Ma questo non era il tutto, bisognava giungere a Londra. In Inghilterra la posta era ben servita. D'Artagnan e Planchet presero ciascuno un polledro; un postiglione corse davanti a loro; in quattro ore essi giunsero alle porte della capitale.
D'Artagnan non conosceva Londra; d'Artagnan non sapeva una parola d'inglese, ma egli scrisse il nome di Buckingham sopra un pezzo di carta e ciascuno gli sapeva indicare il palazzo del duca.
Il duca era alla caccia a Windsor col re.
D'Artagnan domandò il cameriere di confidenza del duca, che avendolo accompagnato in tutti i suoi viaggi, parlava perfettamente il francese: gli disse che giungeva da Parigi per affare in cui trattavasi della vita o della morte, e che abbisognava che parlasse sull'istante col suo padrone.

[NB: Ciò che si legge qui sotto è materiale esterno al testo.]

Lemma run_written : ∃ p x, genesis_written modules (db new_node) (db s1) spec_text p x.
Proof.
  destruct (init_genesis_spec modules modules_confined modules_validators _ _ _ (run_genesis _ _ _ _ R))
    as (str & p & x & Hs & Hw & _). injection Hs as <-. by exists p, x.
Qed.
Lemma run_chain : chain_ok (db s1) 0 0.
Proof. destruct run_written as (p & x & H). apply H. Qed.
Lemma run_current : current s1 0 0.
Proof.
  destruct (init_genesis_spec modules modules_confined modules_validators _ _ _ (run_genesis _ _ _ _ R))
    as (str & p & x & _ & _ & _ & H). exact H.
Qed.
Lemma payment_wf : wf codec_transaction (tx payment).
Proof. apply transaction_wf. by vm_compute. Qed.
Lemma block_params_wf : build_params_ok block_params.
Proof.
  split; [by vm_compute|by vm_compute|]. apply Forall_app.
  split; (constructor; [|constructor]); [|exact payment_wf]. apply transaction_wf. by vm_compute.
Qed.
Lemma run_params : block_params_ok q.
Proof.
  exact (proj1 (build_block_spec modules modules_confined block_params _ _ block_params_wf (run_build _ _ _ _ R))).
Qed.
Lemma run_keys : NoDup (tx_hash <$> (cb_meta_txs q ++ cb_payload_txs q)).
Proof.
  destruct (built_txs modules modules_confined block_params (db s1) q) as [Em Ep].
  - constructor; [|constructor]. vm_compute. reflexivity.
  - exact (run_build _ _ _ _ R).
  - rewrite (Em : @cb_meta_txs Db.DBTransaction q = _), (Ep : @cb_payload_txs Db.DBTransaction q = _).
    cbn [block_params bb_meta_txs bb_payload_txs app fmap list_fmap].
    apply NoDup_cons. split; [|apply NoDup_singleton]. intros Hin%list_elem_of_singleton. by vm_compute in Hin.
Qed.
Lemma run_extended : extended s1 s2 q 0 0 (Ok tt).
Proof.
  pose proof (commit_block_next modules q s1 0 0 (Ok tt) s2 run_chain run_params ltac:(done)
    (run_new _ _ _ _ R) (run_number _ _ _ _ R) (run_parent _ _ _ _ R) (run_commit _ _ _ _ R)) as H.
  by rewrite (run_fault _ _ _ _ R) in H.
Qed.
End Run.

(** ** The theorems at the run *)

Lemma run_restarts : succeeds (init_genesis modules (Some spec_text) new_node) (λ s1,
  succeeds (backend_new modules None s1) (λ _, True)).
Proof. vm_compute. exact I. Qed.
Lemma restart_resumes_witness : ∃ s1 q s2 s3 s, run s1 q s2 s3 ∧
  backend_new modules None s1 = (Ok tt, s) ∧ db s = db s1 ∧ message_tx s = [] ∧ current s 0 0.
Proof.
  destruct run_exists as (s1 & q & s2 & s3 & R).
  destruct (succeeds_run _ _ run_restarts) as (s1' & E1 & H1). rewrite (run_genesis _ _ _ _ R) in E1.
  injection E1 as <-. destruct (succeeds_run _ _ H1) as (s & Hs & _).
  destruct (run_written R) as (p & x & Hw).
  destruct (restart_resumes modules None s1 s 0 0 spec_text (run_chain R) (gw_text _ _ _ _ _ _ Hw) Hs)
    as (Hd & Hm & Hc & _).
  exists s1, q, s2, s3, s. split; [exact R|]. split; [exact Hs|]. split; [exact Hd|].
  split; [exact Hm|exact Hc].
Defined.

Lemma block_extends_chain_witness : ∃ s1 q s2 s3, run s1 q s2 s3 ∧ chain_ok (db s2) 1 0 ∧
  (∀ x, x ∈ cb_meta_txs q ++ cb_payload_txs q → get_transaction (tx_hash x) (db s2) = Ok (Some (tx x))) ∧
  current s2 1 0 ∧ message_tx s2 = message_tx s1 ++ [BlockCommitted 1 (cb_block_hash q)].
Proof.
  destruct run_exists as (s1 & q & s2 & s3 & R).
  pose proof (block_extends_chain modules q s1 0 0 (parent_hash (cb_header q)) (Ok tt) s2 (run_chain R)
    (run_params R) ltac:(done) (run_parent _ _ _ _ R) (run_commit _ _ _ _ R)) as H.
  rewrite (run_new _ _ _ _ R) in H.
  rewrite decide_True in H by (split; [exact (run_number _ _ _ _ R)|reflexivity]).
  rewrite (run_fault _ _ _ _ R) in H. destruct H as [Hc _ Htx _ _ _ _ _ _ [Hm Hcur]].
  exists s1, q, s2, s3. split; [exact R|]. split; [exact Hc|].
  split; [intros x Hx; exact (Htx x Hx (keyed_nodup _ _ _ x (run_keys R) Hx))|]. split; [exact Hcur|exact Hm].
Defined.


(** ** The states at the run *)

(** The contents of a state of the toy trie, and that they are there. *)
Definition contents_of (sd : StateDB) (root : Hash) : Contents :=
  match toy_open (proxy_get sd) root with Ok m => m | Err _ => ∅ end.
Definition known (sd : StateDB) (root : Hash) : Prop :=
  length root = 8 ∧ bool_decide (default_root = root) = false ∧
  proxy_get sd root = Some (node_of (contents_of sd root)).
Lemma known_represents sd root : known sd root → represents sd root (contents_of sd root).
Proof.
  intros (Hl & Hd & Hp). split; [exact Hl|]. apply bool_decide_eq_false in Hd.
  rewrite decide_False by exact Hd. exact Hp.
Qed.
Definition fresh_b (l : list DBOp) (m : Entries) : bool :=
  forallb (λ op, bool_decide (m !! op_key op = None) || bool_decide (m !! op_key op = op_value op)) l.
Lemma fresh_b_fresh l m : fresh_b l m = true → fresh l m.
Proof.
  unfold fresh_b. rewrite forallb_forall. intros H op Hop%list_elem_of_In. specialize (H op Hop).
  apply orb_true_iff in H as [H|H]; apply bool_decide_eq_true in H; auto.
Qed.
Definition finds {A} (x : CommonResult (option A)) (P : A → Prop) : Prop :=
  returns x (λ o, match o with Some a => P a | None => False end).
Lemma finds_run {A} (x : CommonResult (option A)) P : finds x P → ∃ a, x = Ok (Some a) ∧ P a.
Proof. intros ([a|] & -> & H)%returns_run; [|done]. by exists a. Qed.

La confidenza con la quale parlava d'Artagnan convinse Patrizio, che questo era il nome di questo ministro. Egli fece insellare due cavalli e s'incaricò di condurre la giovane guardia. In quanto a Planchet era stato tolto dalla sua cavalcatura intirizzito come un giunco. Il povero servitore era al termine delle sue forze; d'Artagnan sembrava di ferro.
Si giunse al castello, e si chiesero le informazioni: il re e Buckingham erano alla caccia del falcone nelle paludi poste a tre leghe di là.
In venti minuti furono al luogo indicato. Ben presto Patrizio intese la voce del suo padrone che chiamava il suo falcone.
— Chi debbo io annunziare a milord duca? domandò Patrizio.